Sekitar dua jam sampai akhirnya semua menjadi hening kembali. Aku membuka gorden sedikit, melihat ke bawah dan mendapati satu atau dua makhluk sedang mondar-mandir disana. Tidak lupa aku melihat ke lantai tiga, gelap. Laki-laki itu memberitahu di grup bahwa bukannya satu atau dua, tapi ada lima makhluk yang ada di bawah.

Aku terduduk lemas, menarik napas panjang dan menghembuskannya dengan kasar.

[Semua aman?]

Tanyaku ke grup kos. Mereka semua aman, tanpa cedera sedikit pun.

Yah, aku yang cedera karena menaiki tangga tergesa-gesa hingga hampir terjatuh dan tulang kering menabrak ujung anak tangga. Aku baru merasakan perihnya.

"Sekarang gimana?" tanya ku ke Diva.

Dia tidak menjawab, tentu saja. Aku pun tidak akan menjawab jika ada yang menanyakan hal itu. Terlebih di situasi sekarang.

[Cuma 5 kan kak?"]

[Yang aku liat 5.]

Bisa jadi mereka berkumpul di halaman kos.

Aku menarik napas panjang lalu memutar kunci pintu pelan. Diva memukul belakangku.

"Kalau kau mati aku nda tanggungjawab!" bisiknya penuh penekanan.

"Ssst."

Kulanjutkan kegiatanku lalu membuka pintu kamar sedikit. Ternyata badanku yang langsing ini berguna juga. Padahal selama ini selalu diejek karena terlihat kurus.

Aku berjalan meraba tembok menuju kearah balkon. Penerangan dari lantai bawah membantu pergerakan ku.

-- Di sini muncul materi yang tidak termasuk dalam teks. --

(** *** The claims on single records *)

(** C10: when the url of a record is missing or tests false (the empty
    string), upsert_product returns False and the database is what it
    was: no row of products and no row of the search index is written,
    and not even the clock is read. *)
Theorem upsert_product_refuses_missing_url product_data db :
  lookup_key product_data "url" = None
  ∨ (∃ url, lookup_key product_data "url" = Some url ∧ truthy url = false) →
  upsert_product product_data db = (false, db).
Proof.
  intros Hurl. unfold upsert_product, get.
  destruct Hurl as [->|(url & -> & ->)]; done.
Qed.

(** C3: for a record with a non-empty url, the identity is the id field
    when it tests true; else the part of the url after its last slash
    when that part is not empty; else a string made from the clock.  A
    successful upsert, single or bulk, stores the record under it. *)
Theorem derived_identity product_data u db :
  get product_data "url" (JStr "") = JStr u → u ≠ "" →
  ∃ segment,
    after_last "/" u segment
    ∧ fst (derive_id product_data (JStr u) db)
      = Ok (if truthy (get product_data "id" (JStr ""))
            then get product_data "id" (JStr "")
            else if negb (String.eqb segment "") then JStr segment
            else JStr (str_int (time_ms (clock db))))
    ∧ ∀ db',
        upsert_product product_data db = (true, db')
        ∨ bulk_upsert_products [product_data] db = ((1, 0), db') →
        ∃ pid i, fst (derive_id product_data (JStr u) db) = Ok pid
                 ∧ row_id_of pid = Some i
                 ∧ get_product_by_id i db' = Some product_data.
Proof.
  intros Hurl Hne. exists (last_part (split "/" u)).
  split; [apply after_last_split|]. split.
  - unfold derive_id.
    destruct (truthy (get product_data "id" (JStr ""))); [done|].
    by destruct (negb _).
  - intros db' [Hup|Hbulk].
    + apply upsert_product_true in Hup as [_ Hst]. rewrite Hurl in Hst.
      by apply stored_get.
    + apply bulk_loop_single in Hbulk as [_ Hst]; [|done]. rewrite Hurl in Hst.
      by apply stored_get.
Qed.

(** C9: a record inserted with a nested price (a value under current,
    a string under currency) and read back by its id shows the same
    current price and the same currency; the price column holds the
    current price as SQLite stores it. *)
Theorem price_round_trip product_data price_data current currency db db' :
  lookup_key product_data "price" = Some (JObj price_data) →
  lookup_key price_data "current" = Some current →
  lookup_key price_data "currency" = Some (JStr currency) →
  upsert_product product_data db = (true, db') →
  ∃ pid i read_back row number,
    fst (derive_id product_data (get product_data "url" (JStr "")) db) = Ok pid
    ∧ row_id_of pid = Some i
    ∧ get_product_by_id i db' = Some read_back
    ∧ price_field read_back "current" = Some current
    ∧ price_field read_back "currency" = Some (JStr currency)
    ∧ List.find (has_id i) (products db') = Some row
    ∧ adapt current = Ok number
    ∧ col_price row = as_real number.
Proof.
  intros Hprice Hcur Hccy Hup.
  apply upsert_product_true in Hup as [_ []].
  destruct (bind_row_inv _ _ _ _ _ _ _ _ _ _ _ _ Hrow).
  rewrite Hv in adapt_id. injection adapt_id as <-.
  destruct (written_find v row e db (S (clock dbi)) text_id) as (r & Hr & Hd & Hp).
  assert (Hx : extract_price product_data = current).
  { unfold extract_price, get. by rewrite Hprice, Hcur. }
  rewrite Hx in adapt_price.
  exists pid, (col_id row), product_data, r, vp. rewrite Hid. subst db'.
  repeat split; try done.
  - unfold row_id_of. by rewrite Hv.
  - rewrite written_get; [|done]. by rewrite row_data.
  - unfold price_field. by rewrite Hprice.
  - unfold price_field. by rewrite Hprice.
  - by rewrite Hp.
Qed.

(** *** find_products *)








Lemma in_insert_desc x r sorted :
  In x (insert_desc r sorted) ↔ x = r ∨ In x sorted.
Proof.
  induction sorted as [|r' rest IH]; simpl.
  - split; intros [<-|[]]; by left.
  - destruct (col_updated_at r' <=? col_updated_at r)%Z; simpl.
    + split; intros [<-|[<-|?]]; auto.
    + rewrite IH. split; intros [<-|[<-|?]]; auto.
Qed.

Lemma insertion_sort_permutation rows :
  Permutation (fold_right insert_desc [] rows) rows.
Proof.
  assert (Hinsert : ∀ r sorted, Permutation (insert_desc r sorted) (r :: sorted)).
  { intros r sorted. induction sorted as [|r' rest IH]; simpl; [done|].
    destruct (col_updated_at r' <=? col_updated_at r)%Z; [done|].
    rewrite IH. apply perm_swap. }
  induction rows as [|r rows IH]; simpl; [done|].
  by rewrite Hinsert, IH.
Qed.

Aku membuka pintu balkon, melihat ke bawah. Lampu jalan menjadi penerangku untuk melihat kebawah.

Pintu balkon tidak ku tutup, aku berlari ke dalam kamar lalu mengunci pintu. Diva mendengarku masuk lalu meraba untuk menemukan diriku.

"Kenapa kau lama?"

Warga.

Warga yang pagi tadi aku lihat sedang bertengkar, tergeletak tak bernyawa dengan banyaknya lubang-lubang bekas gigitan di tubuhnya. Aku yakin dan aku melihat, mereka sudah tidak bernyawa. Mereka sudah mati. Dan mereka.

Mereka terbangun kembali tepat di depan mataku. Dalam keadaan mengenaskan.

Baju mereka yang terkoyak, badan yang penuh dengan luka, kaki atau tangan yang terlepas. Seperti tidak bisa mereka rasakan. Mereka bangkit kembali lalu berjalan tak tentu arah sembari mengeluarkan suara-suara serak yang mengerikan.

Semua ini nyata. Aku tidak bermimpi. Aku tidak sedang menonton bioskop. Aku tidak sedang bermain game.

Aku.

Aku masih hidup.

"Telpon polisi." ucapku ditengah kegelapan. Aku yakin ada Diva didepanku.

"Dit."

"Kita harus pergi dari sini." aku berdiri berusaha menenangkan napas ku yang menggebu.

"Dit."

"Apa?"

"Aku nda tau kau selama ini nanggapinya gimana tapi, ini nyata."

Ini nyata. Ya aku tau. Aku tau semua ini nyata. Aku tau ini nyata tapi aku selalu meyangkal. Antara percaya dan tidak percaya terus berputar di otakku selama ini.

Dan.

Aku terkejut melihat perubahan mereka yang terjadi secepat itu. Bukankah mereka akan berubah setelah beberapa jam tergigit? Oh iya ini sudah dua jam.

Virus apa yang sebenarnya bersarang di tubuh mereka?

Yang terpenting.

Apakah aman berada di dalam kos ini terus?